Substantial, visible progress on the Palestinian issue would significantly improve the atmosphere in Iraq and the rest of the Middle East, including Iran, the third side of this triangle of tension and violence. The United States has three objectives with respect to Iran: a cessation of any moves toward nuclear proliferation; cooperation that contributes actively to stability in the Persian Gulf and in Iraq; and Iranian restraint on Hezbollah and other radical groups. To obtain these goals -- and encourage European cooperation -- the United States must take several initiatives.

To begin, it should modify its attitude toward the British-French-German negotiations with Iran over its pursuit of uranium enrichment capabilities. We should actively embrace the European position, urge the Russians to join us and jointly approach Iran. Such an approach would support Iranian efforts to develop nuclear power, including the offer of an ensured supply of nuclear reactor fuel (low enriched uranium) at concessionary prices -- or even gratis -- in exchange for a comprehensive, verifiable freeze of Iran's uranium enrichment program.

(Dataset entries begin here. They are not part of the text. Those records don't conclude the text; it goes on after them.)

(** The snippets of [react-and-jsx/script.jsx]. *)
Definition in_react_and_jsx_script_jsx : list Snippet := [
  mkSnippet "react-and-jsx/script.jsx" 1 (lines [
      "const LikeButton = () => {";
      "  let [liked, setLiked] = React.useState(false);";
      EmptyString;
      "  if (liked) {";
      "    // return React.createElement(" +:+ dq +:+ "span" +:+ dq +:+ ", null, " +:+ dq +:+ "Liked! 👍" +:+ dq +:+ ");";
      "    return <span style={{ width: " +:+ dq +:+ "150px" +:+ dq +:+ ", height: " +:+ dq +:+ "25px" +:+ dq +:+ " }}>Liked! 👍</span>;";
      "  }";
      EmptyString;
      "  return (";
      "    <button";
      "      style={{ width: " +:+ dq +:+ "150px" +:+ dq +:+ ", height: " +:+ dq +:+ "25px" +:+ dq +:+ " }}";
      "      className=" +:+ dq +:+ "like-button" +:+ dq;
      "      onClick={() => {";
      "        setLiked(true);";
      "      }}";
      "    >";
      "      Click to like!";
      "    </button>";
      "  );";
      "};";
      EmptyString;
      "const domContainer = document.querySelector(" +:+ dq +:+ "#app" +:+ dq +:+ ");";
      EmptyString;
      "const ManyButtons = () => {";
      "  return (";
      "    <div style={{ display: " +:+ dq +:+ "flex" +:+ dq +:+ ", flexDirection: " +:+ dq +:+ "row" +:+ dq +:+ ", flexWrap: " +:+ dq +:+ "wrap" +:+ dq +:+ " }}>";
      "      {[...new Array(500)].map((_, index) => (";
      "        <LikeButton key={index} />";
      "      ))}";
      "    </div>";
      "  );";
      "};";
      EmptyString;
      "ReactDOM.render(<ManyButtons />, domContainer);";
      EmptyString ]);
  mkSnippet "react-and-jsx/script.jsx" 69 (lines [
      "<html>";
      "  <head>";
      "    <meta charset=" +:+ dq +:+ "UTF-8" +:+ dq +:+ " />";
      "  </head>";
      "  <body>";
      "    <BlogPost";
      "      title=" +:+ dq +:+ "Learn React!" +:+ dq;
      "      content=" +:+ dq +:+ "Lorem ipsum" +:+ dq;
      "      heroImage=" +:+ dq +:+ "assets/cool_pic.png" +:+ dq;
      "      likeButton={<HeartButton />}";
      "    />";
      "  </body>";
      "</html>" ]);
  mkSnippet "react-and-jsx/script.jsx" 101 (lines [
      "node --version";
      "> v15.5.0";
      EmptyString;
      "npm --version";
      "> 7.16.0" ]);
  mkSnippet "react-and-jsx/script.jsx" 131 (lines [
      "npm init -y" ]);
  mkSnippet "react-and-jsx/script.jsx" 141 (lines [
      "npm install react react-dom" ]);
  mkSnippet "react-and-jsx/script.jsx" 157 (lines [
      "<!DOCTYPE html>";
      "<html>";
      "  <head>";
      "    <meta charset=" +:+ dq +:+ "UTF-8" +:+ dq +:+ " />";
      "    <script src=" +:+ dq +:+ "node_modules/react/umd/react.development.js" +:+ dq +:+ "></script>";
      "    <script src=" +:+ dq +:+ "node_modules/react-dom/umd/react-dom.development.js" +:+ dq +:+ "></script>";
      "    <script src=" +:+ dq +:+ "script.js" +:+ dq +:+ " defer></script>";
      "  </head>";
      "  <body>";
      "    <div id=" +:+ dq +:+ "app" +:+ dq +:+ "></div>";
      "  </body>";
      "</html>" ]);
  mkSnippet "react-and-jsx/script.jsx" 180 (lines [
      "const LikeButton = () => {";
      "  return React.createElement(";
      "    " +:+ dq +:+ "button" +:+ dq +:+ ",";
      "    { className: " +:+ dq +:+ "like-button" +:+ dq +:+ " },";
      "    " +:+ dq +:+ "Click to like!" +:+ dq;
      "  );";
      "};";
      EmptyString;
      "const domContainer = document.querySelector(" +:+ dq +:+ "#app" +:+ dq +:+ ");";
      EmptyString;
      "ReactDOM.render(React.createElement(LikeButton), domContainer);" ]);
  mkSnippet "react-and-jsx/script.jsx" 208 (lines [
      "<div id=" +:+ dq +:+ "app" +:+ dq +:+ ">";
      "  <button class=" +:+ dq +:+ "like-button" +:+ dq +:+ ">Click to like!</button>";
      "</div>" ]);
  mkSnippet "react-and-jsx/script.jsx" 228 (lines [
      "class LikeButton extends React.Component {";
      "  constructor(props) {";
      "    super(props);";
      "    this.state = { liked: false };";
      "  }";
      EmptyString;
      "  render() {";
      "    if (this.state.liked) {";
      "      return React.createElement(" +:+ dq +:+ "span" +:+ dq +:+ ", null, " +:+ dq +:+ "Liked!" +:+ dq +:+ ");";
      "    }";
      EmptyString;
      "    return React.createElement(";
      "      " +:+ dq +:+ "button" +:+ dq +:+ ",";
      "      {";
      "        className: " +:+ dq +:+ "like-button" +:+ dq +:+ ",";
      "        onClick: () => this.setState({ liked: true }),";
      "      },";
      "      " +:+ dq +:+ "Click to like!" +:+ dq;
      "    );";
      "  }";
      "}";
      EmptyString;
      "const domContainer = document.querySelector(" +:+ dq +:+ "#app" +:+ dq +:+ ");";
      EmptyString;
      "ReactDOM.render(React.createElement(LikeButton), domContainer);" ]);
  mkSnippet "react-and-jsx/script.jsx" 270 (lines [
      "const LikeButton = () => {";
      "  let liked = false;";
      EmptyString;
      "  if (liked) {";
      "    return React.createElement(" +:+ dq +:+ "span" +:+ dq +:+ ", null, " +:+ dq +:+ "Liked!" +:+ dq +:+ ");";
      "  }";
      EmptyString;
      "  return React.createElement(";
      "    " +:+ dq +:+ "button" +:+ dq +:+ ",";
      "    {";
      "      className: " +:+ dq +:+ "like-button" +:+ dq +:+ ",";
      "      onClick: () => {";
      "        liked = true;";
      "        console.log(" +:+ dq +:+ "button was clicked" +:+ dq +:+ ");";
      "      },";
      "    },";
      "    " +:+ dq +:+ "Click to like!" +:+ dq;
      "  );";
      "};";
      EmptyString;
      "const domContainer = document.querySelector(" +:+ dq +:+ "#app" +:+ dq +:+ ");";
      EmptyString;
      "ReactDOM.render(React.createElement(LikeButton), domContainer);" ]);
  mkSnippet "react-and-jsx/script.jsx" 310 (lines [
      "const LikeButton = () => {";
      "  const [liked, setLiked] = React.useState(false); // <-- NEW";
      EmptyString;
      "  if (liked) {";
      "    return React.createElement(" +:+ dq +:+ "span" +:+ dq +:+ ", null, " +:+ dq +:+ "Liked!" +:+ dq +:+ ");";
      "  }";
      EmptyString;
      "  return React.createElement(";
      "    " +:+ dq +:+ "button" +:+ dq +:+ ",";
      "    {";
      "      className: " +:+ dq +:+ "like-button" +:+ dq +:+ ",";
      "      onClick: () => {";
      "        setLiked(true); // <-- NEW";
      "        console.log(" +:+ dq +:+ "button was clicked" +:+ dq +:+ ");";
      "      },";
      "    },";
      "    " +:+ dq +:+ "Click to like!" +:+ dq;
      "  );";
      "};";
      EmptyString;
      "const domContainer = document.querySelector(" +:+ dq +:+ "#app" +:+ dq +:+ ");";
      EmptyString;
      "ReactDOM.render(React.createElement(LikeButton), domContainer);" ]);
  mkSnippet "react-and-jsx/script.jsx" 362 (lines [
      "// ...";
      "const domContainer = document.querySelector(" +:+ dq +:+ "#app" +:+ dq +:+ ");";
      EmptyString;
      "const manyButtons = React.createElement(";
      "  " +:+ dq +:+ "div" +:+ dq +:+ ",";
      "  { style: { width: " +:+ dq +:+ "100px" +:+ dq +:+ ", display: " +:+ dq +:+ "flex" +:+ dq +:+ ", flexDirection: " +:+ dq +:+ "column" +:+ dq +:+ " } },";
      "  React.createElement(LikeButton),";
      "  React.createElement(LikeButton),";
      "  React.createElement(LikeButton),";
      "  React.createElement(LikeButton),";
      "  React.createElement(LikeButton)";
      ");";
      EmptyString;
      "ReactDOM.render(manyButtons, domContainer);" ]);
  mkSnippet "react-and-jsx/script.jsx" 405 (lines [
      "npm install @babel/core @babel/cli @babel/preset-env @babel/preset-react --save-dev" ]);
  mkSnippet "react-and-jsx/script.jsx" 417 (lines [
      "{";
      "  " +:+ dq +:+ "dependencies" +:+ dq +:+ ": {";
      "    " +:+ dq +:+ "react" +:+ dq +:+ ": " +:+ dq +:+ "^17.0.2" +:+ dq +:+ ",";
      "    " +:+ dq +:+ "react-dom" +:+ dq +:+ ": " +:+ dq +:+ "^17.0.2" +:+ dq;
      "  },";
      "  " +:+ dq +:+ "devDependencies" +:+ dq +:+ ": {";
      "    " +:+ dq +:+ "@babel/cli" +:+ dq +:+ ": " +:+ dq +:+ "^7.15.7" +:+ dq +:+ ",";
      "    " +:+ dq +:+ "@babel/core" +:+ dq +:+ ": " +:+ dq +:+ "^7.15.5" +:+ dq +:+ ",";
      "    " +:+ dq +:+ "@babel/preset-env" +:+ dq +:+ ": " +:+ dq +:+ "^7.15.6" +:+ dq +:+ ",";
      "    " +:+ dq +:+ "@babel/preset-react" +:+ dq +:+ ": " +:+ dq +:+ "^7.14.5" +:+ dq;
      "  },";
      "  " +:+ dq +:+ "browserslist" +:+ dq +:+ ": [" +:+ dq +:+ "last 2 Chrome versions" +:+ dq +:+ "],";
      "  " +:+ dq +:+ "babel" +:+ dq +:+ ": {";
      "    " +:+ dq +:+ "presets" +:+ dq +:+ ": [[" +:+ dq +:+ "@babel/preset-env" +:+ dq +:+ "], [" +:+ dq +:+ "@babel/preset-react" +:+ dq +:+ "]]";
      "  }";
      "}" ]);
  mkSnippet "react-and-jsx/script.jsx" 444 (lines [
      "const LikeButton = () => {";
      "  let [liked, setLiked] = React.useState(false);";
      EmptyString;
      "  if (liked) {";
      "    // return React.createElement(" +:+ dq +:+ "span" +:+ dq +:+ ", null, " +:+ dq +:+ "Liked! 👍" +:+ dq +:+ ");";
      "    return <span>Liked! 👍</span>;";
      "  }";
      EmptyString;
      "  return (";
      "    <button";
      "      className=" +:+ dq +:+ "like-button" +:+ dq;
      "      onClick={() => {";
      "        setLiked(true);";
      "      }}";
      "    >";
      "      Click to like!";
      "    </button>";
      "  );";
      "};";
      EmptyString;
      "const domContainer = document.querySelector(" +:+ dq +:+ "#app" +:+ dq +:+ ");";
      EmptyString;
      "const ManyButtons = () => {";
      "  return (";
      "    <div style={{ width: " +:+ dq +:+ "100px" +:+ dq +:+ ", display: " +:+ dq +:+ "flex" +:+ dq +:+ ", flexDirection: " +:+ dq +:+ "column" +:+ dq +:+ " }}>";
      "      <LikeButton />";
      "      <LikeButton />";
      "      <LikeButton />";
      "      <LikeButton />";
      "      <LikeButton />";
      "    </div>";
      "  );";
      "};";
      EmptyString;
      "ReactDOM.render(<ManyButtons />, domContainer);" ]);
  mkSnippet "react-and-jsx/script.jsx" 488 (lines [
      "npx babel script.jsx --out-file script.js`" ]);
  mkSnippet "react-and-jsx/script.jsx" 496 (lines [
      dq +:+ "use strict" +:+ dq +:+ ";";
      EmptyString;
      "const LikeButton = () => {";
      "  let [liked, setLiked] = React.useState(false);";
      EmptyString;
      "  if (liked) {";
      "    // return React.createElement(" +:+ dq +:+ "span" +:+ dq +:+ ", null, " +:+ dq +:+ "Liked! 👍" +:+ dq +:+ ");";
      "    return /*#__PURE__*/ React.createElement(";
      "      " +:+ dq +:+ "span" +:+ dq +:+ ",";
      "      null,";
      "      " +:+ dq +:+ "Liked! \uD83D\uDC4D" +:+ dq;
      "    );";
      "  }";
      EmptyString;
      "  return /*#__PURE__*/ React.createElement(";
      "    " +:+ dq +:+ "button" +:+ dq +:+ ",";
      "    {";
      "      className: " +:+ dq +:+ "like-button" +:+ dq +:+ ",";
      "      onClick: () => {";
      "        setLiked(true);";
      "      },";
      "    },";
      "    " +:+ dq +:+ "Click to like!" +:+ dq;
      "  );";
      "};";
      EmptyString;
      "const domContainer = document.querySelector(" +:+ dq +:+ "#app" +:+ dq +:+ ");";
      EmptyString;
      "const ManyButtons = () => {";
      "  return /*#__PURE__*/ React.createElement(";
      "    " +:+ dq +:+ "div" +:+ dq +:+ ",";
      "    {";
      "      style: {";
      "        width: " +:+ dq +:+ "100px" +:+ dq +:+ ",";
      "        display: " +:+ dq +:+ "flex" +:+ dq +:+ ",";
      "        flexDirection: " +:+ dq +:+ "column" +:+ dq +:+ ",";
      "      },";
      "    },";
      "    /*#__PURE__*/ React.createElement(LikeButton, null),";
      "    /*#__PURE__*/ React.createElement(LikeButton, null),";
      "    /*#__PURE__*/ React.createElement(LikeButton, null),";
      "    /*#__PURE__*/ React.createElement(LikeButton, null),";
      "    /*#__PURE__*/ React.createElement(LikeButton, null)";
      "  );";
      "};";
      EmptyString;
      "ReactDOM.render(";
      "  /*#__PURE__*/ React.createElement(ManyButtons, null),";
      "  domContainer";
      ");" ]);
  mkSnippet "react-and-jsx/script.jsx" 558 (lines [
      "const LikeButton = () => {";
      "  let [liked, setLiked] = React.useState(false);";
      EmptyString;
      "  if (liked) {";
      "    // return React.createElement(" +:+ dq +:+ "span" +:+ dq +:+ ", null, " +:+ dq +:+ "Liked! 👍" +:+ dq +:+ ");";
      "    // NEW";
      "    return <span style={{ width: " +:+ dq +:+ "150px" +:+ dq +:+ ", height: " +:+ dq +:+ "25px" +:+ dq +:+ " }}>Liked! 👍</span>;";
      "  }";
      EmptyString;
      "  return (";
      "    <button";
      "      // NEW";
      "      style={{ width: " +:+ dq +:+ "150px" +:+ dq +:+ ", height: " +:+ dq +:+ "25px" +:+ dq +:+ " }}";
      "      className=" +:+ dq +:+ "like-button" +:+ dq;
      "      onClick={() => {";
      "        setLiked(true);";
      "      }}";
      "    >";
      "      Click to like!";
      "    </button>";
      "  );";
      "};";
      EmptyString;
      "const domContainer = document.querySelector(" +:+ dq +:+ "#app" +:+ dq +:+ ");";
      EmptyString;
      "const ManyButtons = () => {";
      "  return (";
      "    // NEW BLOCK";
      "    <div style={{ display: " +:+ dq +:+ "flex" +:+ dq +:+ ", flexDirection: " +:+ dq +:+ "row" +:+ dq +:+ ", flexWrap: " +:+ dq +:+ "wrap" +:+ dq +:+ " }}>";
      "      {[...new Array(500)].map((_, index) => (";
      "        <LikeButton key={index} />";
      "      ))}";
      "    </div>";
      "    // END: NEW BLOCK";
      "  );";
      "};";
      EmptyString;
      "ReactDOM.render(<ManyButtons />, domContainer);" ]);
  mkSnippet "react-and-jsx/script.jsx" 601 (lines [
      "npx babel script.jsx --out-file script.js" ]) ].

Iran not only has strong interests in the future of Iraq but a powerful influence through its religious connections to the Shiite majority there. We should engage Iran about the future of Iraq, comparing our separate perspectives and emphasizing our joint interests. In that regard, the multilateral discussions over Iraq scheduled later this month at Sharm el-Sheikh should become the start of a dialogue, with U.N. participation. Those discussions could be broadened to include a Gulf security group of nations, blessed and supported by the United States. This could serve to assuage Iran's security concerns and temper its urge to acquire a nuclear capability.

Finally, the United States should indicate a willingness to modify its sanctions regime and thereby its relationship to Iran, were Iran willing to restrain Hezbollah and exercise its influence over other extremist groups. This would greatly minimize the risk that violence and other radical disruptions would hinder the Palestinian peace process.

The stakes are high. Progress in the region, in addition to being extremely critical for its own sake, holds the promise of making a substantial and lasting contribution to the war on terrorism.

The writer was national security adviser under presidents Gerald Ford and George H.W. Bush. He is founder and president of the Forum for International Policy.